Par jugement définitif du Juge aux affaires familiales du Tribunal Judiciaire de BOURG-EN-BRESSE en date du 20 janvier 2020 :
— le divorce a été prononcé entre les époux Monsieur [J] [E] [I] [P] et Madame [V] [A] [U] ,
— Monsieur [J] [E] [I] [P] a été condamné à verser à Madame [V] [A] [U], à titre de prestation compensatoire, la somme en capital de 50.000 euros,
— les époux ont été invités à procéder amiablement aux opérations de compte, liquidation et partage de leurs intérêts patrimoniaux, et, en cas de litige, à saisir le Juge aux Affaires Familiales par assignation en partage, selon les règles définies aux articles 1359 et suivants du Code de procédure civile,
— la date des effets du divorce quant aux biens a été fixée au 27 avril 2016 conformément aux dispositions de l’article 262-1 du code civil .
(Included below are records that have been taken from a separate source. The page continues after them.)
(** Existence of a round-to-nearest result on the binade [2^k, 2^(k+1)]. *)
Lemma rounds_to_exists (x : R) (k : Z) :
  (-1022 <= k <= 1022)%Z -> bpow k <= x <= bpow (k + 1) -> exists y, rounds_to x y.
Proof.
  intros Hk Hx. set (u := bpow (k - 52)).
  assert (Hu : 0 < u) by apply bpow_pos.
  assert (Hk52 : bpow k = 4503599627370496 * u).
  { unfold u. change 4503599627370496 with (IZR (2 ^ 52)).
    rewrite <- bpow_nonneg_IZR by lia. rewrite <- bpow_add. f_equal. lia. }
  assert (Hk53 : bpow (k + 1) = 9007199254740992 * u).
  { unfold u. change 9007199254740992 with (IZR (2 ^ 53)).
    rewrite <- bpow_nonneg_IZR by lia. rewrite <- bpow_add. f_equal. lia. }
  set (r := x / u).
  assert (Hxr : x = r * u) by (unfold r; field; lra).
  assert (Hr : 4503599627370496 <= r <= 9007199254740992).
  { split; apply (Rmult_le_reg_r u); nra. }
  destruct (archimed (r + 1 / 2)) as [Ha1 Ha2].
  set (q := (up (r + 1 / 2) - 1)%Z).
  assert (Hq : r - 1 / 2 < IZR q <= r + 1 / 2) by (unfold q; rewrite minus_IZR; lra).
  assert (Hq1 : (2 ^ 52 <= q)%Z).
  { assert (IZR 4503599627370495 < IZR q) by lra. apply lt_IZR in H. lia. }
  assert (Hq2 : (q <= 2 ^ 53)%Z).
  { assert (IZR q < IZR 9007199254740993) by lra. apply lt_IZR in H. lia. }
  exists (IZR q * u).
  assert (Hy : is_f64 (IZR q * u)).
  { destruct (Z.eq_dec q (2 ^ 53)%Z) as [Heq|Hne].
    - exists 4503599627370496%Z, (k - 51)%Z. split; [|lia].
      rewrite Heq. unfold u. replace (k - 51)%Z with (k - 52 + 1)%Z by lia.
      rewrite bpow_add. change (bpow 1) with (2 * 1).
      change (IZR (2 ^ 53)) with 9007199254740992. ring.
    - exists q, (k - 52)%Z. split; [reflexivity | lia]. }
  apply (nearest_grid x (IZR q * u) k q); try assumption; [lra | reflexivity |].
  rewrite Hxr. replace (r * u - IZR q * u) with ((r - IZR q) * u) by ring.
  rewrite Rabs_mult, (Rabs_pos_eq u) by lra.
  assert (Rabs (r - IZR q) <= 1 / 2) by (apply Rabs_le; lra). fold u. nra.
Qed.

(** Existence of a faithful (round-down) result on [2^k, 2^(k+1)). *)
Lemma faithful_exists (t : R) (k : Z) :
  (-1022 <= k <= 1022)%Z -> bpow k <= t < bpow (k + 1) ->
  exists y, faithful t y /\ y <= t.
Proof.
  intros Hk Ht. set (u := bpow (k - 52)).
  assert (Hu : 0 < u) by apply bpow_pos.
  assert (Hk52 : bpow k = 4503599627370496 * u).
  { unfold u. change 4503599627370496 with (IZR (2 ^ 52)).
    rewrite <- bpow_nonneg_IZR by lia. rewrite <- bpow_add. f_equal. lia. }
  assert (Hk53 : bpow (k + 1) = 9007199254740992 * u).
  { unfold u. change 9007199254740992 with (IZR (2 ^ 53)).
    rewrite <- bpow_nonneg_IZR by lia. rewrite <- bpow_add. f_equal. lia. }
  set (r := t / u).
  assert (Htr : t = r * u) by (unfold r; field; lra).
  assert (Hr : 4503599627370496 <= r < 9007199254740992).
  { split; [apply (Rmult_le_reg_r u) | apply (Rmult_lt_reg_r u)]; nra. }
  destruct (archimed r) as [Ha1 Ha2].
  set (q := (up r - 1)%Z).
  assert (Hq : r - 1 < IZR q <= r) by (unfold q; rewrite minus_IZR; lra).
  assert (Hq1 : (2 ^ 52 <= q)%Z).
  { assert (IZR 4503599627370495 < IZR q) by lra. apply lt_IZR in H. lia. }
  assert (Hq2 : (q < 2 ^ 53)%Z).
  { assert (IZR q < IZR 9007199254740992) by lra. apply lt_IZR in H. lia. }
  assert (Hyt : IZR q * u <= t) by nra.
  exists (IZR q * u). split; [|exact Hyt]. split.
  - exists q, (k - 52)%Z. split; [reflexivity | lia].
  - intros z Hz. rewrite Rmin_right, Rmax_left by lra. intros [Hz1 Hz2].
    assert (Hzk : bpow k <= Rabs z).
    { rewrite Rabs_pos_eq; [|nra]. rewrite Hk52. assert (4503599627370496 <= IZR q).
      { change 4503599627370496 with (IZR (2 ^ 52)). apply IZR_le. lia. }
      nra. }
    destruct (f64_grid z k Hz Hzk) as [n ->]. fold u in Hz1, Hz2.
    assert (IZR q < IZR n) by (apply (Rmult_lt_reg_r u); lra).
    assert (IZR n < IZR q + 1) by (apply (Rmult_lt_reg_r u); nra).
    apply lt_IZR in H. rewrite <- plus_IZR in H0. apply lt_IZR in H0. lia.
Qed.

Lemma pow10_tiny (x : R) : x <= IZR (-1075) -> 0 < Rpower 10 x < bpow (-1074).
Proof.
  intros Hx. split; [unfold Rpower; apply exp_pos|].
  apply Rle_lt_trans with (Rpower 10 (IZR (-1075))); [apply Rle_Rpower; lra|].
  replace (IZR (-1075)) with (- IZR 1075) by (rewrite <- opp_IZR; reflexivity).
  rewrite Rpower_Ropp.
  apply Rle_lt_trans with (/ Rpower 2 (IZR 1075)).
  - apply Rinv_le_contravar; [unfold Rpower; apply exp_pos|].
    apply Rle_Rpower_l; [apply IZR_le; lia | lra].
  - rewrite <- powerRZ_Rpower by lra.
    change (/ powerRZ 2 1075) with (bpow (-1075)). apply bpow_lt. lia.
Qed.

Lemma ln4_bounds : 1 < ln 4 < 2.
Proof.
  split.
  - rewrite <- ln_exp at 1. apply ln_increasing; [apply exp_pos|].
    pose proof exp_le_3. lra.
  - rewrite <- (ln_exp 2). apply ln_increasing; [lra|].
    replace (exp 2) with (exp 1 * exp 1) by (rewrite <- exp_plus; f_equal; ring).
    pose proof (exp_ineq1 1 ltac:(lra)). nra.
Qed.

End F64Lemmas.

Module TeamFloatClaims.
Import TeamElo TeamEloF64 F64 F64Lemmas.

(** Counterexample to C1 (zero-sum exactly, not approximately): in the
    program's binary64 arithmetic, KC stored at 2^60 hosts BUF stored at
    1500 and loses 24-27.  KC's change (between -40 and -20) is below half
    the spacing of doubles at 2^60 (256), so the new KC rating rounds back
    to 2^60, while BUF gains at least 20: every result the program can
    return raises the sum of the two ratings by at least 20, and such a
    result exists. *)
Lemma update_ratings_f64_not_zero_sum :
  (exists nh na, update_ratings_f64 default_config Scenario.big_store "KC" "BUF" 24 27 false nh na) /\
  (forall nh na,
     update_ratings_f64 default_config Scenario.big_store "KC" "BUF" 24 27 false nh na ->
     20 <= (nh - get_rating default_config Scenario.big_store "KC")
           + (na - get_rating default_config Scenario.big_store "BUF")).
Proof.
  assert (Hkc : get_rating default_config Scenario.big_store "KC" = bpow 60) by reflexivity.
  assert (Hbuf : get_rating default_config Scenario.big_store "BUF" = 1500) by reflexivity.
  assert (B60 : bpow 60 = 1152921504606846976) by (rewrite bpow_nonneg_IZR by lia; reflexivity).
  assert (B59 : bpow 59 = 576460752303423488) by (rewrite bpow_nonneg_IZR by lia; reflexivity).
  assert (B51 : bpow 51 = 2251799813685248) by (rewrite bpow_nonneg_IZR by lia; reflexivity).
  assert (B10 : bpow 10 = 1024) by (rewrite bpow_nonneg_IZR by lia; reflexivity).
  assert (B11 : bpow 11 = 2048) by (rewrite bpow_nonneg_IZR by lia; reflexivity).
  assert (B8 : bpow 8 = 256) by (rewrite bpow_nonneg_IZR by lia; reflexivity).
  assert (B7 : bpow 7 = 128) by (rewrite bpow_nonneg_IZR by lia; reflexivity).
  assert (B5 : bpow 5 = 32) by (rewrite bpow_nonneg_IZR by lia; reflexivity).
  assert (B4 : bpow 4 = 16) by (rewrite bpow_nonneg_IZR by lia; reflexivity).
  assert (B0 : bpow 0 = 1) by reflexivity.
  assert (B1 : bpow 1 = 2) by (rewrite bpow_nonneg_IZR by lia; reflexivity).
  assert (Bm1 : bpow (-1) = / 2) by (change (bpow (-1)) with (/ bpow 1); rewrite B1; reflexivity).
  assert (Bm52 : bpow (-52) = / 4503599627370496)
    by (change (bpow (-52)) with (/ bpow 52); rewrite bpow_nonneg_IZR by lia; reflexivity).
  assert (Bm53 : bpow (-53) = / 9007199254740992)
    by (change (bpow (-53)) with (/ bpow 53); rewrite bpow_nonneg_IZR by lia; reflexivity).
  assert (Btiny : bpow (-1074) < bpow (-53)) by (apply bpow_lt; lia).
  assert (F60 : is_f64 (bpow 60)) by (apply is_f64_bpow; lia).
  assert (F0 : is_f64 0) by (apply (is_f64_int 0); lia).
  assert (F1 : is_f64 1) by (apply (is_f64_int 1); lia).
  unfold update_ratings_f64. rewrite Hkc, Hbuf.
  change (Z.gtb 24 27) with false. change (Z.ltb 24 27) with true.
  change (Z.abs (Z.abs (24 - 27)) + 1)%Z with 4%Z.
  cbv beta iota zeta. cbn [home_advantage k_factor default_config].
  split.
  - (* a result of the float program *)
    destruct (faithful_exists (ln 4) 0) as [mov [Hmov Hmovle]].
    { lia. }
    { rewrite B0. change (bpow (0 + 1)) with (bpow 1). rewrite B1.
      pose proof ln4_bounds. lra. }
    assert (Hmov1 : 1 <= mov).
    { apply (faithful_ge _ _ _ Hmov F1). pose proof ln4_bounds; lra. }
    assert (Hmov2 : mov <= 2) by (pose proof ln4_bounds; lra).
    assert (Hk0 : exists k0, rounds_to (20 * mov) k0).
    { destruct (Rle_lt_dec (20 * mov) 32).
      - apply (rounds_to_exists _ 4); [lia|]. change (4 + 1)%Z with 5%Z. lra.
      - apply (rounds_to_exists _ 5); [lia|]. change (5 + 1)%Z with 6%Z.
        rewrite (bpow_nonneg_IZR 6) by lia. change (IZR (2 ^ 6)) with 64. lra. }
    destruct Hk0 as [k0 Hk0].
    assert (F20 : is_f64 20) by (apply (is_f64_int 20); lia).
    assert (F40 : is_f64 40) by (apply (is_f64_int 40); lia).
    pose proof (rounds_to_ge _ _ _ Hk0 F20 ltac:(lra)) as Hk0a.
    pose proof (rounds_to_le _ _ _ Hk0 F40 ltac:(lra)) as Hk0b.
    destruct Hk0 as [Fk0 Hk0n].
    assert (Hna : exists na, rounds_to (1500 + k0) na).
    { apply (rounds_to_exists _ 10); [lia|]. change (10 + 1)%Z with 11%Z. lra. }
    destruct Hna as [na Hna].
    assert (Hnh : rounds_to (bpow 60 + - k0) (bpow 60)).
    { refine (proj1 (nearest_grid _ _ 59 (2 ^ 53) _ _ _ F60 _)).
      - rewrite B59, B60. lra.
      - lia.
      - change (59 - 52)%Z with 7%Z. rewrite B7, B60. change (IZR (2 ^ 53)) with 9007199254740992. lra.
      - change (59 - 52)%Z with 7%Z. rewrite B7.
        replace (bpow 60 + - k0 - bpow 60) with (- k0) by ring.
        rewrite Rabs_Ropp, Rabs_right by lra. lra. }
    exists (bpow 60), na, (bpow 60), (- (bpow 60 - 1536)),
      (- (5764607523034227 * bpow (-1))), 0, 1, 1, 0, mov, 1, k0, k0, (-1), 1, (- k0), k0.
    assert (Fex : - (5764607523034227 * bpow (-1)) <= IZR (-1075)).
    { rewrite Bm1. lra. }
    repeat match goal with |- _ /\ _ => split end.
    + (* home_rating_adj *)
      refine (proj1 (nearest_grid _ _ 60 (2 ^ 52) _ _ _ F60 _)).
      * lra.
      * lia.
      * change (60 - 52)%Z with 8%Z. rewrite B8, B60. change (IZR (2 ^ 52)) with 4503599627370496. lra.
      * change (60 - 52)%Z with 8%Z. rewrite B8.
        replace (bpow 60 + 50 - bpow 60) with 50 by ring.
        rewrite Rabs_right by lra. lra.
    + (* diff *)
      replace (1500 - bpow 60) with (- (bpow 60 - 1500)) by ring.
      apply rounds_to_opp.
      refine (proj1 (nearest_grid _ _ 59 9007199254740980 _ _ _ _ _)).
      * rewrite B59, B60. lra.
      * lia.
      * change (59 - 52)%Z with 7%Z. rewrite B7, B60. lra.
      * exists 9007199254740980%Z, 7%Z. rewrite B7, B60. split; [lra | lia].
      * change (59 - 52)%Z with 7%Z. rewrite B7.
        replace (bpow 60 - 1500 - (bpow 60 - 1536)) with 36 by ring.
        rewrite Rabs_right by lra. lra.
    + (* exponent *)
      replace (- (bpow 60 - 1536) / 400) with (- ((bpow 60 - 1536) / 400)) by (field; lra).
      apply rounds_to_opp.
      refine (proj1 (nearest_grid _ _ 51 5764607523034227 _ _ _ _ _)).
      * rewrite B51, B60. lra.
      * lia.
      * reflexivity.
      * exists 5764607523034227%Z, (-1)%Z. split; [reflexivity | lia].
      * change (51 - 52)%Z with (-1)%Z. rewrite Bm1, B60.
        replace ((1152921504606846976 - 1536) / 400 - 5764607523034227 * / 2) with (1 / 10)
          by field.
        rewrite Rabs_right by lra. lra.
    + (* power *)
      apply faithful_tiny, pow10_tiny. exact Fex.
    + (* denom *)
      replace (1 + 0) with 1 by ring. apply rounds_to_refl, F1.
    + (* home_expected *)
      replace (1 / 1) with 1 by field. apply rounds_to_refl, F1.
    + (* away_expected *)
      replace (1 - 1) with 0 by ring. apply rounds_to_refl, F0.
    + exact Hmov.
    + reflexivity.
    + split; [exact Fk0 | exact Hk0n].
    + (* k *)
      replace (k0 * 1) with k0 by ring. apply rounds_to_refl, Fk0.
    + (* home_delta *)
      replace (0 - 1) with (-1) by ring. apply rounds_to_refl, (is_f64_int (-1)); lia.
    + (* away_delta *)
      replace (1 - 0) with 1 by ring. apply rounds_to_refl, F1.
    + (* home_change *)
      replace (k0 * -1) with (- k0) by ring. apply rounds_to_refl, is_f64_opp, Fk0.
    + (* away_change *)
      replace (k0 * 1) with k0 by ring. apply rounds_to_refl, Fk0.
    + exact Hnh.
    + exact Hna.
  - (* every result of the float program *)
    intros nh na (hadj & diff & ex & p & den & he & ae & mov & pm & k0 & k & hd & ad & hc & ac &
                  H1 & H2 & H3 & H4 & H5 & H6 & H7 & H8 & H9 & H10 & H11 & H12 & H13 & H14 &
                  H15 & H16 & H17).
    pose proof (rounds_to_ge _ _ _ H1 F60 ltac:(lra)) as Hadj.
    assert (Fm59 : is_f64 (- bpow 59)) by (apply is_f64_opp, is_f64_bpow; lia).
    pose proof (rounds_to_le _ _ _ H2 Fm59 ltac:(lra)) as Hdiff.
    assert (Fm1075 : is_f64 (IZR (-1075))) by (apply is_f64_int; lia).
    pose proof (rounds_to_le _ _ _ H3 Fm1075 ltac:(lra)) as Hex.
    destruct (pow10_tiny ex Hex) as [Ht1 Ht2].
    assert (Ftiny : is_f64 (bpow (-1074))) by (apply is_f64_bpow; lia).
    pose proof (faithful_ge _ _ _ H4 F0 Ht1) as Hp0.
    pose proof (faithful_le _ _ _ H4 Ftiny Ht2) as Hp1.
    assert (Hden : den = 1).
    { destruct (nearest_grid (1 + p) 1 0 (2 ^ 52)) as [_ Hs].
      - rewrite B0. lra.
      - lia.
      - change (0 - 52)%Z with (-52)%Z. rewrite Bm52. change (IZR (2 ^ 52)) with 4503599627370496.
        field.
      - exact F1.
      - change (0 - 52)%Z with (-52)%Z. rewrite Bm52.
        replace (1 + p - 1) with p by ring. rewrite Rabs_right by lra. lra.
      - apply (rounds_to_unique _ _ _ H5 F1). apply Hs.
        change (0 - 52)%Z with (-52)%Z. rewrite Bm52.
        replace (1 + p - 1) with p by ring. rewrite Rabs_right by lra. lra. }
    subst den.
    replace (1 / 1) with 1 in H6 by field.
    pose proof (rounds_to_exact _ _ F1 H6) as Hhe. subst he.
    replace (1 - 1) with 0 in H7 by ring.
    pose proof (rounds_to_exact _ _ F0 H7) as Hae. subst ae.
    replace (0 - 1) with (-1) in H12 by ring.
    pose proof (rounds_to_exact _ _ ltac:(apply (is_f64_int (-1)); lia) H12) as Hhd. subst hd.
    replace (1 - 0) with 1 in H13 by ring.
    pose proof (rounds_to_exact _ _ F1 H13) as Had. subst ad.
    pose proof ln4_bounds as [L1 L2].
    assert (F2 : is_f64 2) by (apply (is_f64_int 2); lia).
    pose proof (faithful_ge _ _ _ H8 F1 L1) as Hm1.
    pose proof (faithful_le _ _ _ H8 F2 L2) as Hm2.
    subst pm.
    assert (F20 : is_f64 20) by (apply (is_f64_int 20); lia).
    assert (F40 : is_f64 40) by (apply (is_f64_int 40); lia).
    pose proof (rounds_to_ge _ _ _ H10 F20 ltac:(lra)) as Hk0a.
    pose proof (rounds_to_le _ _ _ H10 F40 ltac:(lra)) as Hk0b.
    replace (k0 * 1) with k0 in H11 by ring.
    pose proof (rounds_to_exact _ _ (proj1 H10) H11) as Hk. subst k.
    replace (k0 * -1) with (- k0) in H14 by ring.
    pose proof (rounds_to_exact _ _ (is_f64_opp _ (proj1 H10)) H14) as Hhc. subst hc.
    replace (k0 * 1) with k0 in H15 by ring.
    pose proof (rounds_to_exact _ _ (proj1 H10) H15) as Hac. subst ac.
    assert (Hnh : nh = bpow 60).
    { destruct (nearest_grid (bpow 60 + - k0) (bpow 60) 59 (2 ^ 53)) as [_ Hs].
      - rewrite B59, B60. lra.
      - lia.
      - change (59 - 52)%Z with 7%Z. rewrite B7, B60. change (IZR (2 ^ 53)) with 9007199254740992. lra.
      - exact F60.
      - change (59 - 52)%Z with 7%Z. rewrite B7.
        replace (bpow 60 + - k0 - bpow 60) with (- k0) by ring.
        rewrite Rabs_Ropp, Rabs_right by lra. lra.
      - apply (rounds_to_unique _ _ _ H16 F60). apply Hs.
        change (59 - 52)%Z with 7%Z. rewrite B7.
        replace (bpow 60 + - k0 - bpow 60) with (- k0) by ring.
        rewrite Rabs_Ropp, Rabs_right by lra. lra. }
    assert (F1520 : is_f64 1520) by (apply (is_f64_int 1520); lia).
    pose proof (rounds_to_ge _ _ _ H17 F1520 ltac:(lra)) as Hna.
    lra.
Qed.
Par exploit en date du 09 janvier 2023 , Madame [V] [A] [U] a fait assigner Monsieur [J] [E] [I] [P] en liquidation et partage judiciaire.
Par conclusions notifiées le 02 octobre 2024 par voie électronique, auxquelles il convient de se référer pour un plus ample exposé des faits et des moyens, Madame [V] [A] [U] demande, au visa des articles 1359 et suivants du code de procédure civile, des articles 1536 et suivants, de :
— débouter Monsieur [J] [P] de l’intégralité de son argumentation et de ses demandes,
— ordonner l’ouverture des opérations de compte, liquidation et partage du régime matrimonial ayant existé entre Madame [V] [U] et Monsieur [J] [P],
— désigner Maître [D] [G], notaire à [Localité 9], ou tout autre notaire qu’il plaira, pour procéder à ces opérations, déterminer le montant des créances de chacun, établir les comptes d’indivision et un acte constatant le partage,
— constater que Madame [V] [U] est titulaire d’une créance à l’encontre de Monsieur [J] [P] au titre de ses fonds personnels investis dans l’amélioration du bien immobilier personnel de Monsieur [J] [P],
— dire que le notaire désigné devra :
* procéder à une évaluation de l’ensemble immobilier personnel de Monsieur [J] [P], sis à [Adresse 23],
* évaluer la créance détenue par Madame [V] [U] à l’encontre de Monsieur [J] [P],
— dire que, le cas échéant, le notaire commis pourra s’adjoindre un expert choisi d’un commun accord entre les parties, ou, à défaut, désigné par le juge commis, pour procéder en tant que de besoin à l’évaluation des biens communs ,
— ordonner l’exécution provisoire de la décision à intervenir,
— condamner encore Monsieur [J] [P] à payer à Madame [V] [U], la somme de 3.000 euros au titre de l’article 700 du code de procédure civile,
— condamner le même au paiement des frais et dépens, dont distraction de droit au profit de Maître Séverine DEBOURG, avocat, qui seront employés en frais privilégié de partage.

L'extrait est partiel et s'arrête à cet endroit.